Like any situation, there are always pros and cons, Kulle added.

"I can do math in my head, and most of my students have difficulty figuring out what grade out of 100 to write at the top of their paper without looking at a calculator," he said. "At the same time however, having internet access at the tips of their fingers throughout class has really added depth to the lessons. In the past you had only the teacher's knowledge and what you could find in the book as far as information. Now, the students can instantly look up almost anything they want to know."

Kulle has also gone completely paperless - a project that didn't happen overnight and one that required him to be a little more savvy. He spent the past four years getting the websites as complete as possible. Now, he faces the issue of "digital citizenship."

"Copying someone's paper used to be an arduous and time-consuming process," he said. "Now, I have incidences where one person will just email an assignment to everyone in their group and the others simply change the name at the top and turn it in as their own."

However, Kulle said, this creates a teachable moment where he can open a dialogue with them about their responsibilities when doing anything digital and how that may have consequences later in life when they are in college or the professional world.

As far as the students are concerned, Kulle said there is a bit of a learning curve in getting assignments completed and submitted on time, but once students have acclimated to the course, most of them really like it.

Lori Stephenson, who teachers German at TCHS, said she could not survive in today's classroom without technology and noted the contrast between her early days as a teacher.

"My first year as a teacher, I was given a black and red pen, a student edition of the text book and a reel-to-reel tape recorder," she said. "Once in awhile I showed movies on the movie projector. I also had an old record player, but I used them all to make the class come alive. The classroom has really evolved in 34 years. My students love to use the technology and are eager to learn in a fast paced, exciting way."

Stephenson uses an interactive board to display her lessons and a program - ActivExpressions - that comes in the form of a smartphone look-a-like that allows students and teachers to immediately view and discuss responses to the lesson.

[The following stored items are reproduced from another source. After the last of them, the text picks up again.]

Record ClientConfig := {
  StabilizingTimeout : Z;
  RecheckTimeout : Z;
  ConnectivityCheckURL : string;
  ConnectivityCheckMD5 : string;
  ExchangeTimeout : Z;
  ConnectTimeout : Z;
  Addr : string;
  HostsCachingExpiryTime : Z;
  ExpectAllRepairedTime : Z;
  CertPEMFile : string;
  SessionURL : string;
  RegistrationURL : string;
  LogLevel : string;
  FallbackVibration : option HelperOutput.Vibration;
  FallbackSound : string;
  PollInterval : Z;
  PollSettle : Z;
  PollNetworkWait : Z;
  PollPolldWait : Z;
  PollDoneWait : Z;
  PollBusyWait : Z;
}.

Record PushServiceSetup := { RegURL : string; ps_DeviceId : string }.
Record ClientSessionConfig := {
  cs_Addr : string;
  cs_ConnectTimeout : Z;
  cs_ExchangeTimeout : Z;
  cs_HostsCachingExpiryTime : Z;
  cs_ExpectAllRepairedTime : Z;
  cs_PEM : option string;
  cs_Info : string * string * Z;   (** device, channel, build_number *)
  cs_DeviceId : string;
}.

(** The parts of the daemon that [Start] brings up, in the order it does. *)
Inductive part := PartPush | PartPostal | PartConnectivity | PartSession | PartPoller.

Inductive start_err :=
| ErrConfig (e : string)
| ErrNoHosts
| ErrClick (e : string)
| ErrIdentifier (e : string)
| ErrReadPEM (e : string)
| ErrNoPEM
| ErrMachineIdHex
| ErrRegURL (e : string)
| ErrService (e : Service.svc_err)
| ErrSystemImage (e : string)
| ErrSession (e : string)
| ErrPoller (e : Poller.poller_err).

Record PushClient := Client {
  config : option ClientConfig;
  pem : option string;
  idder : string;
  deviceId : string;
  systemImageInfo : option InfoResult;
  pushService : option PushServiceSetup;
  postalService : Service.PostalService;
  session : option ClientSessionConfig;
  poller : option Poller.Times;
  running : list part;
  trackAddressees : option (gmap string (option AppId));   (** nil before the first batch *)
  unregisterCh : list AppId;
  (** the click database and the desktop files, as they are now *)
  versions : gmap string string;
  desktop_files : gset string;
}.

Definition upd_start cfg p i d si c := Client cfg p i d si (pushService c) (postalService c) (session c)
  (poller c) (running c) (trackAddressees c) (unregisterCh c) (versions c) (desktop_files c).
Definition upd_config x c := upd_start x (pem c) (idder c) (deviceId c) (systemImageInfo c) c.
Definition upd_pem x c := upd_start (config c) x (idder c) (deviceId c) (systemImageInfo c) c.
Definition upd_idder x c := upd_start (config c) (pem c) x (deviceId c) (systemImageInfo c) c.
Definition upd_deviceId x c := upd_start (config c) (pem c) (idder c) x (systemImageInfo c) c.
Definition upd_info x c := upd_start (config c) (pem c) (idder c) (deviceId c) x c.
Definition upd_parts ps s p r c := Client (config c) (pem c) (idder c) (deviceId c) (systemImageInfo c) ps
  (postalService c) s p r (trackAddressees c) (unregisterCh c) (versions c) (desktop_files c).
Definition upd_postal x c := Client (config c) (pem c) (idder c) (deviceId c) (systemImageInfo c) (pushService c)
  x (session c) (poller c) (running c) (trackAddressees c) (unregisterCh c) (versions c) (desktop_files c).
Definition upd_track x u c := Client (config c) (pem c) (idder c) (deviceId c) (systemImageInfo c) (pushService c)
  (postalService c) (session c) (poller c) (running c) x u (versions c) (desktop_files c).
Definition upd_world v d c := Client (config c) (pem c) (idder c) (deviceId c) (systemImageInfo c) (pushService c)
  (postalService c) (session c) (poller c) (running c) (trackAddressees c) (unregisterCh c) v d.

Definition NewPushClient (versions : gmap string string) (desktop_files : gset string) : PushClient :=
  Client None None "" "" None None {| Service.mbox := None; Service.events := [] |} None None [] None []
    versions desktop_files.

(** ** Addressees *)
Definition CGetVersion (c : PushClient) (pkg : string) : string := default "" (versions c !! pkg).
Definition desktop_file_found (c : PushClient) (d : string) : bool := bool_decide (d ∈ desktop_files c).

Definition StartAddresseeBatch (c : PushClient) : PushClient := upd_track (Some ∅) (unregisterCh c) c.

(** Writing to the nil map panics. The send on [unregisterCh] is the queue's
    growth here; [Daemon] below gives it its ten places. *)
Definition CheckForAddressee (notif : Notification) (c : PushClient) : outcome unit (PushClient * option AppId) :=
  let appId := Msg.AppId notif in
  match trackAddressees c ≫= lookup appId with
  | Some parsed => Ok (c, parsed)
  | None =>
      match ParseAndVerifyAppId (CGetVersion c) (desktop_file_found c) appId true with
      | Panic => Panic
      | r =>
          let '(parsed, unregister) :=
            match r with
            | Ok (app, None) => (Some app, [])
            | Ok (app, Some ErrMissingApp) => (None, [app])
            | Ok (app, Some _) => (Some app, [])
            | _ => (None, [])
            end in
          match trackAddressees c with
          | None => Panic
          | Some m => Ok (upd_track (Some (<[appId := parsed]> m)) (unregisterCh c ++ unregister) c, parsed)
          end
      end
  end.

"The Promethean Board empowers my effectiveness as a teacher," she said. "My lessons are very interactive with all students participating, and since I use the ActivExpressions as immediate feedback, it makes learning fun and personal."

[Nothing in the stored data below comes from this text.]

(* ===== verification/Launchers.v ===== *)
(** The launchers of the application helpers: processes of legacy
    applications (launch_helper/legacy/legacy.go), the lookup of a click
    package's helper (launch_helper/helper_finder/helper_finder.go), and
    ubuntu-app-launch (launch_helper/cual/cual.go).

    The processes, the files and the JSON decoder are parameters. *)

From S2P Require Import Prelude Click Nih HelperPool Postal Presenters.
Import Click.

Local Open Scope Z_scope.

(** ** Numbers in base 36, as package strconv writes and reads them *)
Module Strconv.

Definition digit (d : Z) : ascii := ascii_of_nat (Z.to_nat (if d <? 10 then 48 + d else 87 + d)).

Fixpoint format_digits (fuel : nat) (z : Z) (acc : string) : string :=
  match fuel with
  | O => acc
  | S fuel =>
      let acc := String (digit (z `mod` 36)) acc in
      if z <? 36 then acc else format_digits fuel (z / 36) acc
  end.

(** A 64-bit number has 13 digits at most. *)
Definition FormatInt (z : Z) : string :=
  if z <? 0 then String "-" (format_digits 13 (- z) "") else format_digits 13 z "".

Definition digit_val (a : ascii) : option Z :=
  let c := Z.of_nat (nat_of_ascii a) in
  if (48 <=? c) && (c <=? 57) then Some (c - 48)
  else if (97 <=? c) && (c <=? 122) then Some (c - 87)
  else if (65 <=? c) && (c <=? 90) then Some (c - 55)
  else None.

Definition ErrSyntax : string := "invalid syntax".
Definition ErrRange : string := "value out of range".

Fixpoint parse_digits (n : Z) (s : string) : outcome string Z :=
  match s with
  | EmptyString => Ok n
  | String a s =>
      match digit_val a with
      | None => Err ErrSyntax
      | Some d => if 2 ^ 64 <=? 36 * n + d then Err ErrRange else parse_digits (36 * n + d) s
      end
  end.

Definition ParseUint (s : string) : outcome string Z :=
  if decide (s = "") then Err ErrSyntax else parse_digits 0 s.

(** [ParseInt(s, 36, 0)] *)
Definition ParseInt (s : string) : outcome string Z :=
  let '(neg, digits) :=
    match s with
    | String a r => if decide (a = "-"%char) then (true, r) else if decide (a = "+"%char) then (false, r) else (false, s)
    | EmptyString => (false, s)
    end in
  un ← ParseUint digits;
  if (neg : bool) then if 2 ^ 63 <? un then Err ErrRange else mret (- un)
  else if 2 ^ 63 <=? un then Err ErrRange else mret un.

Lemma digit_val_digit d : 0 ≤ d < 36 → digit_val (digit d) = Some d.
Proof.
  intros Hd.
  assert (forallb (λ n, bool_decide (digit_val (digit (Z.of_nat n)) = Some (Z.of_nat n))) (seq 0 36) = true) as H
    by (vm_compute; reflexivity).
  rewrite forallb_forall in H. specialize (H (Z.to_nat d)).
  rewrite Z2Nat.id in H by lia. apply bool_decide_eq_true_1 in H; [done|].
  apply in_seq. lia.
Qed.

Lemma parse_format fuel z acc :
  0 ≤ z < 36 ^ Z.of_nat fuel → 0 ≤ z < 2 ^ 64 → parse_digits 0 (format_digits fuel z acc) = parse_digits z acc.
Proof.
  revert z acc. induction fuel as [|fuel IH]; intros z acc Hz Hw.
  { rewrite Z.pow_0_r in Hz. assert (z = 0) as -> by lia. done. }
  rewrite Nat2Z.inj_succ, Z.pow_succ_r in Hz by lia.
  pose proof (Z.mod_pos_bound z 36 ltac:(lia)). pose proof (Z.div_mod z 36 ltac:(lia)).
  cbn [format_digits]. destruct (Z.ltb_spec z 36) as [Hs|Hs].
  - cbn [parse_digits]. rewrite digit_val_digit by lia. rewrite Z.mod_small by lia.
    destruct (Z.leb_spec (2 ^ 64) (36 * 0 + z)); [lia|]. done.
  - rewrite IH.
    + cbn [parse_digits]. rewrite digit_val_digit by lia.
      destruct (Z.leb_spec (2 ^ 64) (36 * (z / 36) + z `mod` 36)); [lia|]. f_equal. lia.
    + split; [apply Z.div_pos; lia|]. apply Z.div_lt_upper_bound; lia.
    + split; [apply Z.div_pos; lia|]. apply Z.div_lt_upper_bound; lia.
Qed.

Lemma format_digits_first fuel z acc :
  0 ≤ z → fuel ≠ O → ∃ d r, format_digits fuel z acc = String (digit d) r ∧ 0 ≤ d < 36.
Proof.
  revert z acc. induction fuel as [|fuel IH]; intros z acc Hz Hf; [done|]. cbn [format_digits].
  pose proof (Z.mod_pos_bound z 36 ltac:(lia)).
  destruct (z <? 36); [by eauto|]. destruct fuel as [|fuel]; [by cbn; eauto|].
  apply IH; [apply Z.div_pos; lia|done].
Qed.

Lemma digit_not_sign d : 0 ≤ d < 36 → digit d ≠ "-"%char ∧ digit d ≠ "+"%char.
Proof.
  intros Hd%digit_val_digit. split; intros E; rewrite E in Hd; by vm_compute in Hd.
Qed.

(** What is written is read back. *)
Lemma ParseInt_FormatInt z : in_sN 64 z → ParseInt (FormatInt z) = Ok z.
Proof.
  unfold in_sN. intros Hz. change (2 ^ (64 - 1)) with (2 ^ 63) in Hz. unfold FormatInt.
  assert (∀ n, 0 ≤ n ≤ 2 ^ 63 → ParseUint (format_digits 13 n "") = Ok n) as Hu.
  { intros n Hn. unfold ParseUint.
    destruct (format_digits_first 13 n "" ltac:(lia) ltac:(done)) as (d & r & E & _).
    rewrite decide_False by (by rewrite E). rewrite parse_format; [done|..]; split; try lia;
    (eapply Z.le_lt_trans; [apply Hn|]; by vm_compute). }
  destruct (Z.ltb_spec z 0) as [Hneg|Hpos]; unfold ParseInt.
  - rewrite decide_True by done. rewrite Hu by lia. cbn [mbind outcome_bind].
    destruct (Z.ltb_spec (2 ^ 63) (- z)); [lia|]. cbv [mret outcome_ret]. f_equal. lia.
  - destruct (format_digits_first 13 z "" Hpos ltac:(done)) as (d & r & E & Hd). rewrite E.
    destruct (digit_not_sign d Hd) as [H1 H2]. rewrite !decide_False by done. rewrite <- E, Hu by lia.
    cbn [mbind outcome_bind]. destruct (Z.leb_spec (2 ^ 63) z); [lia|]. done.
Qed.
End Strconv.

(** ** Legacy helpers *)
Module Legacy.
Import Strconv.

(** The process table: the helpers' processes that run, by process id. *)
Record legacy := { procs : gmap Z string; dones : list string }.

Definition legacyHelperDir : string := "/usr/lib/ubuntu-push-client/legacy-helpers".

Definition HelperInfo (app : AppId) : string * string := ("", Path.Join legacyHelperDir (Application app)).

(** [Launch]: the goroutine starts the process and hands back its id, or the
    error; [start] is what starting gives. *)
Definition Launch (start : Z + string) (progname : string) (l : legacy) : legacy * outcome string string :=
  match start with
  | inr e => (l, Err e)
  | inl pid => ({| procs := <[pid := progname]> (procs l); dones := dones l |}, Ok (FormatInt pid))
  end.

(** The rest of the goroutine, when the process has ended, well or not. *)
Definition finished (pid : Z) (l : legacy) : legacy :=
  {| procs := delete pid (procs l); dones := dones l ++ [FormatInt pid] |}.

(** [Stop]: the process found by its id is killed; [Kill] is the error the
    system gives. *)
Definition Stop (Kill : Z → option string) (id : string) : outcome string Z :=
  pid ← ParseInt id;
  match Kill pid with Some e => Err e | None => mret pid end.
End Legacy.

(** ** Finding the helper of a click package *)
Module Finder.

Record helperValue := { HelperId : string; hv_Exec : string }.
Record hookFile := { hf_AppId : string; hf_Exec : string }.

Definition hookExt : string := ".json".

(** [filepath.Base]: the last element, without trailing slashes. *)
Definition Base_path (p : string) : string :=
  match filter (λ e, e ≠ "") (split_on "/" p) with
  | [] => if decide (p = "") then "." else "/"
  | e :: es => default e (last es)
  end.

(** [filepath.Dir]: what is before the last slash, cleaned. *)
Fixpoint upto_last (c : ascii) (s : string) : string :=
  match s with
  | EmptyString => EmptyString
  | String a s' => if in_string c s' || bool_decide (a = c) then String a (upto_last c s') else EmptyString
  end.
Definition Dir (p : string) : string := Path.Clean (upto_last "/" p).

For example, last week the class listened to The Wise Guys, a popular German rock group. To prepare her students, Stephenson used her board to display pictures of new vocabulary used in the song.

"I use a technique where I personalize questions in order for them to comprehend the new vocabulary," she said. "After watching the band's video, I displayed questions that pertain to the students' every day lives. Then while using our new interactive digital drop down lab, students were randomly put in pairs and they interviewed each other, while I listen and add comments or help them."

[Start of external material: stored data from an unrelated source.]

(* ===== verification/Server.v ===== *)
(** The server's process: the device listener (server/listener/listener.go),
    the runners (server/runner_devices.go, server/runner_http.go), TLS set-up
    (server/tlsconfig.go), and the development server's main and handlers
    (server/dev/server.go).

    Listening, accepting, certificates and the JSON encoder are parameters;
    ending the process through [BootLogFatalf] is an outcome. *)

From S2P Require Import Prelude Base64 Statistics Click Nih HelperPool Postal Presenters Launchers Config.
Import Config.

Local Open Scope Z_scope.

(** ** Accepting devices *)
Module Listener.

(** [Accept]: a connection, or an error, which may be a temporary network
    error. *)
Inductive accept (conn : Type) := Conn (c : conn) | AcceptErr (temporary : bool) (e : string).
Arguments Conn {conn} c.
Arguments AcceptErr {conn} temporary e.

Inductive event (conn : Type) :=
| ConsumeConn
| Serve (c : conn)            (** the goroutine that runs the session *)
| PanicLogged (c : conn)      (** its recovery from a panic *)
| Sleep100ms
| RetryLogged (e : string).
Arguments ConsumeConn {conn}.
Arguments Serve {conn} c.
Arguments PanicLogged {conn} c.
Arguments Sleep100ms {conn}.
Arguments RetryLogged {conn} e.

Section loop.
Context {conn : Type} (session : conn → outcome string unit).

Definition handleTemporary (temporary : bool) : list (event conn) * bool :=
  if temporary then ([Sleep100ms], true) else ([], false).
Lemma filter_chars_id p s : all_chars p s = true → filter_chars p s = s.
Proof.
  induction s as [|a s IH]; cbn; [done|]. intros [Ha Hs]%andb_true_iff. rewrite Ha. by f_equal; apply IH.
Qed.

Lemma every_char_app p s1 s2 : all_chars p (s1 +:+ s2) = all_chars p s1 && all_chars p s2.
Proof. induction s1; rewrite ?str_app_nil, ?str_app_cons; cbn; [done|]. by rewrite IHs1, andb_assoc. Qed.
End Text.

(** ** lex.go *)
Module Lex.
Import Text.

(** [isTokenTable]: the characters that are in it besides letters and digits. *)
Definition isTokenTable (n : nat) : bool :=
  bool_decide (48 ≤ n ≤ 57) || bool_decide (65 ≤ n ≤ 90) || bool_decide (97 ≤ n ≤ 122)
  || bool_decide (n ∈ [33; 35; 36; 37; 38; 39; 42; 43; 45; 46; 94; 95; 96; 124; 126]).

(** A byte of a character outside of ASCII is no token. *)
Definition isToken (a : ascii) : bool := bool_decide (byte a < 127) && isTokenTable (byte a).
End Lex.

(** ** header.go *)
Module Header.
Import Text.

Definition isTokenBoundary (b : ascii) : bool :=
  bool_decide (b = " "%char ∨ b = ","%char ∨ b = chr 9).

(** [strings.EqualFold] against an ASCII token of the same length in bytes. *)
Fixpoint EqualFold (s t : string) : bool :=
  match s, t with
  | EmptyString, EmptyString => true
  | String a s, String b t => bool_decide (lower_byte a = lower_byte b) && EqualFold s t
  | _, _ => false
  end.

(** The test of the first byte: [b != token[0] && b|0x20 != token[0]]. *)
Definition first_bad (b t : ascii) : bool :=
  negb (bool_decide (b = t)) && negb (bool_decide (chr (Nat.lor (byte b) 32) = t)).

The students then took the information and with their ActivExpressions texted their answers to the board and the class not only found out about the habits of the students who were interviewed, it also gave Stephenson a chance to review specific grammar points while students' answers remained anonymous, she said.

"All students were participating 100 percent in the target language using different technological tools," she said. "This is a great example of a student-centered classroom, which is how my class is set up."